[Recorded data]
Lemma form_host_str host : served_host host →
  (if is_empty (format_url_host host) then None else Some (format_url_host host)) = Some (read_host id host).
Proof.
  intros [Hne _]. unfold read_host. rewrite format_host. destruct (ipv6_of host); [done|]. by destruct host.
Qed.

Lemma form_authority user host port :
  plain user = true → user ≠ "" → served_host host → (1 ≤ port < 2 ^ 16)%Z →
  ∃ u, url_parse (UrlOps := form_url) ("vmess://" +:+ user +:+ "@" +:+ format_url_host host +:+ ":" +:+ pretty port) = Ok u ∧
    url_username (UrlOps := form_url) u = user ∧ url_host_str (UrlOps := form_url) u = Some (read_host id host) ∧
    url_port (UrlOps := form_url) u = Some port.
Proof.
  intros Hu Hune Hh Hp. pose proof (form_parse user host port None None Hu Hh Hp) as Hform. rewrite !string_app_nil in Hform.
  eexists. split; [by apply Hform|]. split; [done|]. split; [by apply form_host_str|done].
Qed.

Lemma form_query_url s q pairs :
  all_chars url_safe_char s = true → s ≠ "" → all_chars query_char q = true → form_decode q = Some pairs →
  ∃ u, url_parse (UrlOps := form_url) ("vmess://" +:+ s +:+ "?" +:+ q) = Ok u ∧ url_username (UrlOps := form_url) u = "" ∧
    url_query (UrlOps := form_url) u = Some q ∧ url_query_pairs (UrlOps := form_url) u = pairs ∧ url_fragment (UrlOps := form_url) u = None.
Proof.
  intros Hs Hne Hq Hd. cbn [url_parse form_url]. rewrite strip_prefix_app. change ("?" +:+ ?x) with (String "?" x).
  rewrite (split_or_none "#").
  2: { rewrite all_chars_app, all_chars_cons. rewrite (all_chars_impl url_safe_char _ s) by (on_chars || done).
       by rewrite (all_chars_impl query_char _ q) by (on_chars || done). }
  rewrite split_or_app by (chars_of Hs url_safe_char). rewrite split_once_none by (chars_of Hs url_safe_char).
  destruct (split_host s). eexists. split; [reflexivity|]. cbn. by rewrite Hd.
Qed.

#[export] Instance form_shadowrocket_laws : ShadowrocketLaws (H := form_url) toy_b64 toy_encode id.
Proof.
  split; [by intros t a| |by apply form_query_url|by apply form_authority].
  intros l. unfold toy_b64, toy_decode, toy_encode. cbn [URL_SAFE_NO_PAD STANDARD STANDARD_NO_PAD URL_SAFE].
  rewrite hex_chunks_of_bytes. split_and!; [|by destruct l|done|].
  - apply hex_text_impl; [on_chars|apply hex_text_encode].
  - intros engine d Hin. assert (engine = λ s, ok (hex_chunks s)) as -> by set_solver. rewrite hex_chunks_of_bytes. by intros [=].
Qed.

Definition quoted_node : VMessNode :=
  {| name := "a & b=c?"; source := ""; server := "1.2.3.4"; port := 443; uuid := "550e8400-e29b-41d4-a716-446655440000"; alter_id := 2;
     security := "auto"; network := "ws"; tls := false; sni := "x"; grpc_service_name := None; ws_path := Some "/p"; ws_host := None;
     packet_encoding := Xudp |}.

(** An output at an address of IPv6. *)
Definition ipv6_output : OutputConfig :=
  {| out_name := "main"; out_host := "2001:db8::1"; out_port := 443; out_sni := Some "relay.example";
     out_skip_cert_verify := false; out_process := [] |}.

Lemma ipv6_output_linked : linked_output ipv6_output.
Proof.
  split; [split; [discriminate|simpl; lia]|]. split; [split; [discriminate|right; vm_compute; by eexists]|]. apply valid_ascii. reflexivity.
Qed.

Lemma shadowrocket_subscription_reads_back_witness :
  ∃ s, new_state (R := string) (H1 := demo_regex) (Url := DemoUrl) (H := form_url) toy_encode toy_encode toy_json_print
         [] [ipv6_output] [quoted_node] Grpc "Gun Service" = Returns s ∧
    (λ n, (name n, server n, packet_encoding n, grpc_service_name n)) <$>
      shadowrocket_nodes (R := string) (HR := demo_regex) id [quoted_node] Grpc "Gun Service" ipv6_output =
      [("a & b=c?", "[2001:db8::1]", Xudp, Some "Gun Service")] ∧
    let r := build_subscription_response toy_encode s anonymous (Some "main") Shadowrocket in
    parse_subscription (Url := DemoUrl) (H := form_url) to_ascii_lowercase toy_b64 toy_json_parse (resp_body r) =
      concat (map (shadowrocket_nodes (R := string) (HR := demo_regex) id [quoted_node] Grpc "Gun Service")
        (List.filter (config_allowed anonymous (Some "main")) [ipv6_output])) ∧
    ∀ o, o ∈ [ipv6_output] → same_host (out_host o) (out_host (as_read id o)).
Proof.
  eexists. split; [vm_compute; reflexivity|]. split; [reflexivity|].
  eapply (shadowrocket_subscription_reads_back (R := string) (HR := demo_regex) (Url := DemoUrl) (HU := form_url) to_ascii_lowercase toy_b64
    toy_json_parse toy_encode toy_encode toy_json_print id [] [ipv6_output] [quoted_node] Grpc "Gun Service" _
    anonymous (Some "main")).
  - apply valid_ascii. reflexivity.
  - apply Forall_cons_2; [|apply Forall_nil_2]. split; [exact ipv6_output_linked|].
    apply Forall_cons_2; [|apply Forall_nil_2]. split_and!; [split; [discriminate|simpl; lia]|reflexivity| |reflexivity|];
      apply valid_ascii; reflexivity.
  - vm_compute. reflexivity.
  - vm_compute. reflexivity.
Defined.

---

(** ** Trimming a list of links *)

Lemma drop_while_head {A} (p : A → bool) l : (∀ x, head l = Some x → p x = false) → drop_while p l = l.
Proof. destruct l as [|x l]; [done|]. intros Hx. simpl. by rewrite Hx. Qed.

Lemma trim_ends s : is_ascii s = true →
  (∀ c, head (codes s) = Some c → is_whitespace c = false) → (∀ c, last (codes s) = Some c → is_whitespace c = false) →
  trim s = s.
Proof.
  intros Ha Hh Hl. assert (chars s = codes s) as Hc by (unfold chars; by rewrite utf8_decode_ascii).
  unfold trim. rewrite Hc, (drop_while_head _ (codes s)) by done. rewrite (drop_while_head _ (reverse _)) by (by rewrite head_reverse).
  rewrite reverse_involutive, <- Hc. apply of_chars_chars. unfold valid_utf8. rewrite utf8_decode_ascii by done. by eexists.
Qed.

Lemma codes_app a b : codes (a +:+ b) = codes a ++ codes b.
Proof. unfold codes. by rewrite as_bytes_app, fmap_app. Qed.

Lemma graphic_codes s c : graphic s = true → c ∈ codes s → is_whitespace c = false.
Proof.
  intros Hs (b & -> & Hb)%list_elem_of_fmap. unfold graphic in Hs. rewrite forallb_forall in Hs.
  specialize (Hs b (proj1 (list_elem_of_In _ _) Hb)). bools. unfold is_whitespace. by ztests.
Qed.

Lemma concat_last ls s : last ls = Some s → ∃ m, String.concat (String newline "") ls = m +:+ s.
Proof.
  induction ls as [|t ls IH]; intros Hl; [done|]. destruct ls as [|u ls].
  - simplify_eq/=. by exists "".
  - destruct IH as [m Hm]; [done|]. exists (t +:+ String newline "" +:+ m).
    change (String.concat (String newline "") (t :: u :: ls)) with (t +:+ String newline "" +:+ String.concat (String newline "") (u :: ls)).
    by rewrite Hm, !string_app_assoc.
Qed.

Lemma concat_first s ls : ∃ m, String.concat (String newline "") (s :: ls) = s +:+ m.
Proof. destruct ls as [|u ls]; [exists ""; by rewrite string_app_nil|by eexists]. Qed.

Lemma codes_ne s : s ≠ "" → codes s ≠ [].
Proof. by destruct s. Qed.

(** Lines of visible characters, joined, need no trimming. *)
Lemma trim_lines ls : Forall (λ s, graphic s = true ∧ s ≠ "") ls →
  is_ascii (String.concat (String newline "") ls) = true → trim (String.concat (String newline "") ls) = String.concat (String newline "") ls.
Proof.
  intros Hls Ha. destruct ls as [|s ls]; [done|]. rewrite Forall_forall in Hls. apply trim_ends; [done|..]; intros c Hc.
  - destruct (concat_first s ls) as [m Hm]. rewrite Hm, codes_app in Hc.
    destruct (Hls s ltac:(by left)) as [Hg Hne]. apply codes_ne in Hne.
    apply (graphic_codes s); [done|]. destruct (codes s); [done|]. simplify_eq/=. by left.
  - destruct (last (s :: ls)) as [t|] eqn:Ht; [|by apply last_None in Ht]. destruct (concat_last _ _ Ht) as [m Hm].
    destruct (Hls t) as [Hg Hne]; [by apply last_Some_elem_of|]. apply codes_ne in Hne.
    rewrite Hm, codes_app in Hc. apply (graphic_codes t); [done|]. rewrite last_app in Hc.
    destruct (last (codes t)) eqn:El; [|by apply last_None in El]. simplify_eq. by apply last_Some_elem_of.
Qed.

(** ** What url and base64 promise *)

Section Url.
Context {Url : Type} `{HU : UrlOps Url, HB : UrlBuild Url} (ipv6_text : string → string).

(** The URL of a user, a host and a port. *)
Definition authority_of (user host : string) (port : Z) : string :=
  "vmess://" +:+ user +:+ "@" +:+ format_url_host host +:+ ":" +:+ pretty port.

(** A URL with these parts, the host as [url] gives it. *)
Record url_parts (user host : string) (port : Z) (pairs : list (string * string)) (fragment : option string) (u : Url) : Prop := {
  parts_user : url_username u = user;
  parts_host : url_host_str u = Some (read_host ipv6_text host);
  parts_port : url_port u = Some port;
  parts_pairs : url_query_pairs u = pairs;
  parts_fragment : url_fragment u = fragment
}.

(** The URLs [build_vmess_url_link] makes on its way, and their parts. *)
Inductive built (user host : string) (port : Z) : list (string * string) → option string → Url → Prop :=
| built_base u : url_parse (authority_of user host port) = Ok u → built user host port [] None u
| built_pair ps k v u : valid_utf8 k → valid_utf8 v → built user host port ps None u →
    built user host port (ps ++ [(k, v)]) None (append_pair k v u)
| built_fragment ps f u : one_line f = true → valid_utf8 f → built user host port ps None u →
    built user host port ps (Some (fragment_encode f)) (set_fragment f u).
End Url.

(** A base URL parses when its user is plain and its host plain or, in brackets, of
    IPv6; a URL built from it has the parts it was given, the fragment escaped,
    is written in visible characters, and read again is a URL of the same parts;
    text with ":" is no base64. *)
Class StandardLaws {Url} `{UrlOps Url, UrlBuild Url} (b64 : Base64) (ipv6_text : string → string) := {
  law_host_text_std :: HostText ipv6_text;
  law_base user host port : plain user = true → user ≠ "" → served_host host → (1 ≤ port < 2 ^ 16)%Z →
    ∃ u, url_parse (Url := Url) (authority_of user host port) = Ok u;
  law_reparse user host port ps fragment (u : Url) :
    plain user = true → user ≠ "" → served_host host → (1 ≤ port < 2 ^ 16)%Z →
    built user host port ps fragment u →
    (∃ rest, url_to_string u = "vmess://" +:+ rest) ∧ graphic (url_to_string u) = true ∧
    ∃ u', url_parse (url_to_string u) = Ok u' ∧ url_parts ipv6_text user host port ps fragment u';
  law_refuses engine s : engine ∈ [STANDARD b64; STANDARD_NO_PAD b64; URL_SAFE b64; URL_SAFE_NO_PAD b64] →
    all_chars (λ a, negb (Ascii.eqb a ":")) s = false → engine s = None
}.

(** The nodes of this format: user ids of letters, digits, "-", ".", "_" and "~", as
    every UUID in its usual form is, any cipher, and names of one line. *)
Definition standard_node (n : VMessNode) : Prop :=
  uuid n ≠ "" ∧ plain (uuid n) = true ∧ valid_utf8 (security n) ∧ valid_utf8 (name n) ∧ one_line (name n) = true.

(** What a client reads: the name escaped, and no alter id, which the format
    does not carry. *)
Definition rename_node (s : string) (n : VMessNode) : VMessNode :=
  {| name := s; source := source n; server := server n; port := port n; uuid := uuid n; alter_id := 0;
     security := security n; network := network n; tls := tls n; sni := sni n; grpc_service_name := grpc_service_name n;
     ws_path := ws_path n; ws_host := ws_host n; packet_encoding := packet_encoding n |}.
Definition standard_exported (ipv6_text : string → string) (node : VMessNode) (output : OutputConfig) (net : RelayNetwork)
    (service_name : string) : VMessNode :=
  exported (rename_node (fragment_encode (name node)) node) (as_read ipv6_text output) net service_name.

_What you will do_
Write down, word for word, the lines above from the one containing "Lemma form_host_str host : served_host host →" through the one containing "rewrite split_or_app by", both ends included.

_Answer to the problem_
Lemma form_host_str host : served_host host →
  (if is_empty (format_url_host host) then None else Some (format_url_host host)) = Some (read_host id host).
Proof.
  intros [Hne _]. unfold read_host. rewrite format_host. destruct (ipv6_of host); [done|]. by destruct host.
Qed.

Lemma form_authority user host port :
  plain user = true → user ≠ "" → served_host host → (1 ≤ port < 2 ^ 16)%Z →
  ∃ u, url_parse (UrlOps := form_url) ("vmess://" +:+ user +:+ "@" +:+ format_url_host host +:+ ":" +:+ pretty port) = Ok u ∧
    url_username (UrlOps := form_url) u = user ∧ url_host_str (UrlOps := form_url) u = Some (read_host id host) ∧
    url_port (UrlOps := form_url) u = Some port.
Proof.
  intros Hu Hune Hh Hp. pose proof (form_parse user host port None None Hu Hh Hp) as Hform. rewrite !string_app_nil in Hform.
  eexists. split; [by apply Hform|]. split; [done|]. split; [by apply form_host_str|done].
Qed.

Lemma form_query_url s q pairs :
  all_chars url_safe_char s = true → s ≠ "" → all_chars query_char q = true → form_decode q = Some pairs →
  ∃ u, url_parse (UrlOps := form_url) ("vmess://" +:+ s +:+ "?" +:+ q) = Ok u ∧ url_username (UrlOps := form_url) u = "" ∧
    url_query (UrlOps := form_url) u = Some q ∧ url_query_pairs (UrlOps := form_url) u = pairs ∧ url_fragment (UrlOps := form_url) u = None.
Proof.
  intros Hs Hne Hq Hd. cbn [url_parse form_url]. rewrite strip_prefix_app. change ("?" +:+ ?x) with (String "?" x).
  rewrite (split_or_none "#").
  2: { rewrite all_chars_app, all_chars_cons. rewrite (all_chars_impl url_safe_char _ s) by (on_chars || done).
       by rewrite (all_chars_impl query_char _ q) by (on_chars || done). }
  rewrite split_or_app by (chars_of Hs url_safe_char). rewrite split_once_none by (chars_of Hs url_safe_char).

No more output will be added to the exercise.